Records provided:
(** ** Three nodes *)

Definition demo_m3 : Member := mkMember "C" "10.0.0.3:4000" "default" ["room"%string].
Definition demo_cluster (m : Member) : cluster_info :=
  mkInfo (NewPID (Host m) ("cluster/" +:+ MID m)) m (MID m).
Definition demo_first : SelfManagedConfig := [mkMemberAddr "10.0.0.1:4000" "A"].
(** [B] and [C] both have [A] as their bootstrap member. *)
Definition demo_nodes : list (SelfManagedConfig * cluster_info) :=
  [([], demo_cluster demo_m1); (demo_first, demo_cluster demo_m2); (demo_first, demo_cluster demo_m3)].

(** [A] starts, [B] joins and is answered, then [C] joins and is answered (a start
    and an addition also put messages to the agent into the soup). *)
Definition demo_acts : list act := [AStart 0; AStart 1; ADeliver 2; ADeliver 3; AStart 2; ADeliver 5; ADeliver 6].

Definition demo_world : world :=
  default (mkWorld [] []) (@exec map_order demo_acts (dormant demo_nodes)).

Lemma demo_run : gsteps (H:=map_order) calm (dormant demo_nodes) demo_world.
Proof. apply (acts_sound demo_acts). vm_compute. reflexivity. Qed.

Lemma demo_quiet : quiet demo_world.
Proof. apply quiet_world. vm_compute. reflexivity. Qed.

Lemma calm_any `{Range} w w' : gsteps calm w w' -> gsteps any_kind w w'.
Proof.
  intros Hr. eapply rtc_subrel; [|exact Hr]. intros w1 w2 (k & Hk & Hs). exists k. split; [|done].
  destruct k; apply list_elem_of_In; cbn; tauto.
Qed.

(** ** What a provider learns from *)

Section learning.
Context `{Range}.

(** A member list goes to the agent, or answers a handshake. *)
Lemma Receive_members pid sender msg s s' es pk ms :
  Receive pid sender msg s = Ok (s', es) -> pk ∈ posts es -> body pk = MMembers ms ->
  to pk = agentPID (info s) \/ (exists m, msg = SHandshake m) /\ sender = Some (to pk).
Proof.
  assert (Hagent : forall x es0, pk ∈ posts (SSend (Some (agentPID (info s))) (MMembers x) None :: es0) ->
    to pk = agentPID (info s) \/ pk ∈ posts es0).
  { intros x es0 [->|Hpk]%elem_of_cons; [by left|by right]. }
  intros Hr Hpk Hb. destruct msg as [| | | |m|ms0| |addr|]; cbn [Receive] in Hr.
  - injection Hr as <- <-. apply Hagent in Hpk as [?|Hpk]; [by left|]. exfalso.
    apply list_elem_of_omap in Hpk as (e & He & Hpk). apply elem_of_cons in He as [->|He]; [done|].
    unfold start in He. rewrite !elem_of_app in He. destruct He as [He|[He|He]].
    + repeat (apply elem_of_cons in He as [->|He]; [done|]). by apply elem_of_nil in He.
    + apply list_elem_of_fmap in He as (a & -> & _). injection Hpk as <-. done.
    + unfold startAutoDiscovery, initAutoDiscovery in He. destruct (SplitHostPort _) as [[h p]|]; cycle 1.
      { apply list_elem_of_singleton in He as ->. done. }
      destruct (Atoi p) as [port []]; [|apply list_elem_of_singleton in He as ->; done].
      repeat (apply elem_of_cons in He as [->|He]; [done|]). by apply elem_of_nil in He.
  - injection Hr as <- <-. by apply elem_of_nil in Hpk.
  - injection Hr as <- <-. by apply elem_of_nil in Hpk.
  - injection Hr as <- <-. by apply elem_of_nil in Hpk.
  - unfold addMembers in Hr. destruct (add_all [m] (sm_members s)) as [set|]; [|done]. injection Hr as <- <-.
    apply Hagent in Hpk as [?|Hpk]; [by left|]. right. split; [by exists m|]. destruct sender as [p|]; [|by apply elem_of_nil in Hpk].
    apply list_elem_of_singleton in Hpk as ->. done.
  - unfold addMembers in Hr. destruct (add_all (Some <$> ms0) (sm_members s)) as [set|]; [|done]. injection Hr as <- <-.
    apply Hagent in Hpk as [?|Hpk]; [by left|by apply elem_of_nil in Hpk].
  - injection Hr as <- <-. exfalso. pose proof (pings_only pid s) as Hp. unfold ping_only in Hp. rewrite Forall_forall in Hp.
    destruct (Hp pk Hpk) as [q Hq]. congruence.
  - unfold removeMember in Hr. destruct (Contains _ _) as [has|]; [|done]. cbn [mbind result_bind] in Hr.
    destruct (if has then _ else _) as [set|]; [|done]. injection Hr as <- <-.
    apply Hagent in Hpk as [?|Hpk]; [by left|by apply elem_of_nil in Hpk].
  - injection Hr as <- <-. by apply elem_of_nil in Hpk.
Qed.

(** Anything but a handshake or a member list teaches a provider nothing. *)
Lemma Receive_learns pid sender msg s s' es :
  match msg with SHandshake _ | SMembers _ => False | _ => True end ->
  Receive pid sender msg s = Ok (s', es) ->
  info s' = info s /\ forall id m, members (sm_members s') !! id = Some m ->
    m = self_member (info s) \/ members (sm_members s) !! id = Some m.
Proof.
  intros Hmsg Hr. destruct msg as [| | | |m|ms0| |addr|]; try done; cbn [Receive] in Hr;
    try (injection Hr as <- <-; split; [done|by right]).
  - injection Hr as <- <-. split; [done|]. intros id m. cbn [sm_members Add members]. unfold add_member.
    intros [[_ <-]|[_ Hm]]%lookup_insert_Some; [by left|by right].
  - destruct (GetByHost addr (sm_members s)) as [m|].
    + destruct (removeMember_ok m s) as (set & Hrm & Hset). rewrite Hrm in Hr. injection Hr as <- <-. split; [done|].
      intros id x. cbn [with_members sm_members]. rewrite Hset. intros [_ Hx]%lookup_delete_Some. by right.
    + done.
Qed.

Lemma info_Receive pid sender msg s s' es : Receive pid sender msg s = Ok (s', es) -> info s' = info s.
Proof.
  destruct msg as [| | | |m|ms0| |addr|]; cbn [Receive]; try (by intros [= <- <-]).
  - unfold addMembers. by destruct (add_all _ _) as [set|]; [intros [= <- <-]|].
  - unfold addMembers. by destruct (add_all _ _) as [set|]; [intros [= <- <-]|].
  - unfold removeMember. destruct (Contains _ _) as [has|]; [|done]. cbn [mbind result_bind].
    by destruct (if has then _ else _) as [set|]; [intros [= <- <-]|].
Qed.

(** No handshake to or from a provider is in flight. *)
Definition no_handshake (pid : PID) (w : world) : Prop :=
  forall pk m, pk ∈ soup w -> body pk = MHandshake m -> to pk <> pid /\ from pk <> Some pid.
Definition no_list (pid : PID) (w : world) : Prop := forall pk ms, pk ∈ soup w -> body pk = MMembers ms -> to pk <> pid.

(** Node [j] knows nobody but itself and whom [b] knows. *)
Definition no_wiser (j : nat) (b : SelfManaged) (w : world) : Prop :=
  exists b', nodes w !! j = Some b' /\ info b' = info b /\ forall id m, members (sm_members b') !! id = Some m ->
    m = self_member (info b) \/ members (sm_members b) !! id = Some m.

Record aloof (j : nat) (b : SelfManaged) (w : world) : Prop := {
  al_handshake : no_handshake (provider_pid (info b)) w;
  al_list : no_list (provider_pid (info b)) w;
  al_agents : forall s, s ∈ nodes w -> agentPID (info s) <> provider_pid (info b);
  al_wiser : no_wiser j b w;
}.

(** A node acts. *)
Lemma acts_aloof j b w i s s' es pid sender msg :
  aloof j b w -> nodes w !! i = Some s -> Receive pid sender msg s = Ok (s', es) ->
  no_handshake (provider_pid (info b)) (acts i s' es w) ->
  (forall m, msg = SHandshake m -> sender <> Some (provider_pid (info b))) ->
  (i = j -> no_wiser j b (mkWorld (<[i := s']> (nodes w)) [])) ->
  aloof j b (acts i s' es w).
Proof.
  intros [H1 H2 H3 H4] Hi Hr Hh Hsender Hj. split; [done| | |].
  - intros pk ms [Hpk|Hpk]%elem_of_app Hb; [by eapply H2|].
    destruct (Receive_members _ _ _ _ _ _ _ _ Hr Hpk Hb) as [->|[[m ->] ->]]; [by eapply H3, list_elem_of_lookup_2|].
    intros Heq. by apply (Hsender m eq_refl); rewrite Heq.
  - cbn [acts nodes]. intros x (k & Hk)%list_elem_of_lookup.
    apply list_lookup_insert_Some in Hk as [(_ & <- & _)|[_ Hk]]; [|by eapply H3, list_elem_of_lookup_2].
    rewrite (info_Receive _ _ _ _ _ _ Hr). by eapply H3, list_elem_of_lookup_2.
  - destruct (decide (i = j)) as [Heq|Hne]; [by apply Hj|]. destruct H4 as (b' & Hb' & Hrest). exists b'. split; [|done].
    cbn [acts nodes]. by rewrite list_lookup_insert_ne.
Qed.

Lemma wiser_step j b w s s' pid sender msg es :
  no_wiser j b w -> nodes w !! j = Some s -> match msg with SHandshake _ | SMembers _ => False | _ => True end ->
  Receive pid sender msg s = Ok (s', es) -> no_wiser j b (mkWorld (<[j := s']> (nodes w)) []).
Proof.
  intros (b' & Hb' & Hinfo & Hm) Hs Hmsg Hr. assert (b' = s) as -> by congruence.
  destruct (Receive_learns _ _ _ _ _ _ Hmsg Hr) as [Hi Hl]. exists s'. cbn [nodes].
  split; [apply list_lookup_insert_eq; by eapply lookup_lt_Some|]. split; [congruence|].
  intros id m [->|Hx]%Hl; [left; by rewrite Hinfo|by apply Hm].
Qed.

(** A new receiver knows nobody. *)
Lemma wiser_new j b w s : no_wiser j b w -> nodes w !! j = Some s ->
  no_wiser j b (mkWorld (<[j := NewSelfManaged (sm_config s) (info s)]> (nodes w)) []).
Proof.
  intros (b' & Hb' & Hinfo & Hm) Hs. assert (b' = s) as -> by congruence. eexists. cbn [nodes].
  split; [apply list_lookup_insert_eq; by eapply lookup_lt_Some|]. split; [done|].
  intros id m. cbn. by rewrite lookup_empty.
Qed.

Lemma gstep_aloof k j b w w' :
  aloof j b w -> gstep k w w' -> no_handshake (provider_pid (info b)) w' -> aloof j b w'.
Proof.
  intros Ha Hstep Hh. destruct Hstep as [w i s s' es Hi Hnew Hr|w i s s' es Hi Hr|ns l1 pk l2 i s s' es Hi Hup Hto Hr|ns l1 pk l2|
    w i s s' es Hi Hup Hr|w i s s' es addr Hi Hup Hr|w i s es instance addrs port Hi Hup Hr].
  - eapply acts_aloof; [exact Ha|exact Hi|exact Hr|exact Hh|done|]. intros <-. by eapply wiser_step; [apply Ha|exact Hi| |exact Hr].
  - set (w0 := mkWorld (<[i := NewSelfManaged (sm_config s) (info s)]> (nodes w)) (soup w)).
    assert (Hlt : (i < length (nodes w))%nat) by by eapply lookup_lt_Some.
    assert (H0 : nodes w0 !! i = Some (NewSelfManaged (sm_config s) (info s))) by (by apply list_lookup_insert_eq).
    assert (Heq : acts i s' es w = acts i s' es w0) by (unfold acts; cbn [w0 nodes soup]; by rewrite list_insert_insert_eq).
    assert (Ha0 : aloof j b w0).
    { destruct Ha as [H1 H2 H3 H4]. split; [done|done| |].
      - intros x [->|Hx]%elem_of_insert; [|by apply H3]. by eapply (H3 s), list_elem_of_lookup_2.
      - destruct (decide (i = j)) as [<-|Hne]; [by apply wiser_new|]. destruct H4 as (b' & Hb' & Hrest). exists b'.
        split; [|done]. cbn [w0 nodes]. by rewrite list_lookup_insert_ne. }
    rewrite Heq in Hh |- *. eapply acts_aloof; [exact Ha0|exact H0|exact Hr|exact Hh|done|]. intros <-.
    by eapply wiser_step; [apply Ha0|exact H0| |exact Hr].
  - assert (Hin : pk ∈ soup (mkWorld ns (l1 ++ pk :: l2))) by (cbn; apply elem_of_app; right; by left).
    assert (Hless : forall x, x ∈ l1 ++ l2 -> x ∈ l1 ++ pk :: l2) by (intros x; rewrite !elem_of_app, elem_of_cons; tauto).
    assert (Ha' : aloof j b (mkWorld ns (l1 ++ l2))).
    { destruct Ha as [H1 H2 H3 H4]. split; [|..|done|done]; [intros x m Hx|intros x ms Hx]; [eapply H1|eapply H2]; by apply Hless. }
    eapply acts_aloof; [exact Ha'|exact Hi|exact Hr|exact Hh| |].
    + intros m Hm. destruct (body pk) as [m0| | | | | | |] eqn:Eb; try done. by apply (al_handshake _ _ _ Ha pk m0).
    + intros <-. destruct (al_wiser _ _ _ Ha) as (b' & Hb' & Hinfo & _). cbn [nodes] in Hb'. assert (b' = s) as -> by congruence.
      eapply wiser_step; [apply Ha'|exact Hi| |exact Hr]. destruct (body pk) as [m0|ms0| | | | | |] eqn:Eb; try done.
      * destruct (al_handshake _ _ _ Ha pk m0 Hin Eb) as [Hne _]. by rewrite Hto, Hinfo in Hne.
      * pose proof (al_list _ _ _ Ha pk ms0 Hin Eb) as Hne. by rewrite Hto, Hinfo in Hne.
  - destruct Ha as [H1 H2 H3 H4]. split; [done| |done|done]. intros x ms Hx. eapply H2. cbn [soup] in *.
    revert Hx. rewrite !elem_of_app, elem_of_cons. tauto.
  - eapply acts_aloof; [exact Ha|exact Hi|exact Hr|exact Hh|done|]. intros <-. by eapply wiser_step; [apply Ha|exact Hi| |exact Hr].
  - eapply acts_aloof; [exact Ha|exact Hi|exact Hr|exact Hh|done|]. intros <-. by eapply wiser_step; [apply Ha|exact Hi| |exact Hr].
  - destruct Ha as [H1 H2 H3 H4]. assert (Hn : nodes (acts i s es w) = nodes w) by (cbn [acts nodes]; by rewrite list_insert_id).
    split; [done| |by rewrite Hn|].
    + intros x ms [Hx|Hx]%elem_of_app Hb; [by eapply H2|]. exfalso. unfold on_entry in Hr. destruct (String.eqb _ _); [injection Hr as <-; by apply elem_of_nil in Hx|].
      destruct addrs as [|a addrs]; [done|]. injection Hr as <-. apply list_elem_of_singleton in Hx as ->. done.
    + destruct H4 as (b' & Hb' & Hrest). exists b'. by rewrite Hn.
Qed.
End learning.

Assignment:
Copy the records above exactly, from the first line through the line containing "(** [A] starts, [B]", and include nothing else.

Task solution:
(** ** Three nodes *)

Definition demo_m3 : Member := mkMember "C" "10.0.0.3:4000" "default" ["room"%string].
Definition demo_cluster (m : Member) : cluster_info :=
  mkInfo (NewPID (Host m) ("cluster/" +:+ MID m)) m (MID m).
Definition demo_first : SelfManagedConfig := [mkMemberAddr "10.0.0.1:4000" "A"].
(** [B] and [C] both have [A] as their bootstrap member. *)
Definition demo_nodes : list (SelfManagedConfig * cluster_info) :=
  [([], demo_cluster demo_m1); (demo_first, demo_cluster demo_m2); (demo_first, demo_cluster demo_m3)].

(** [A] starts, [B] joins and is answered, then [C] joins and is answered (a start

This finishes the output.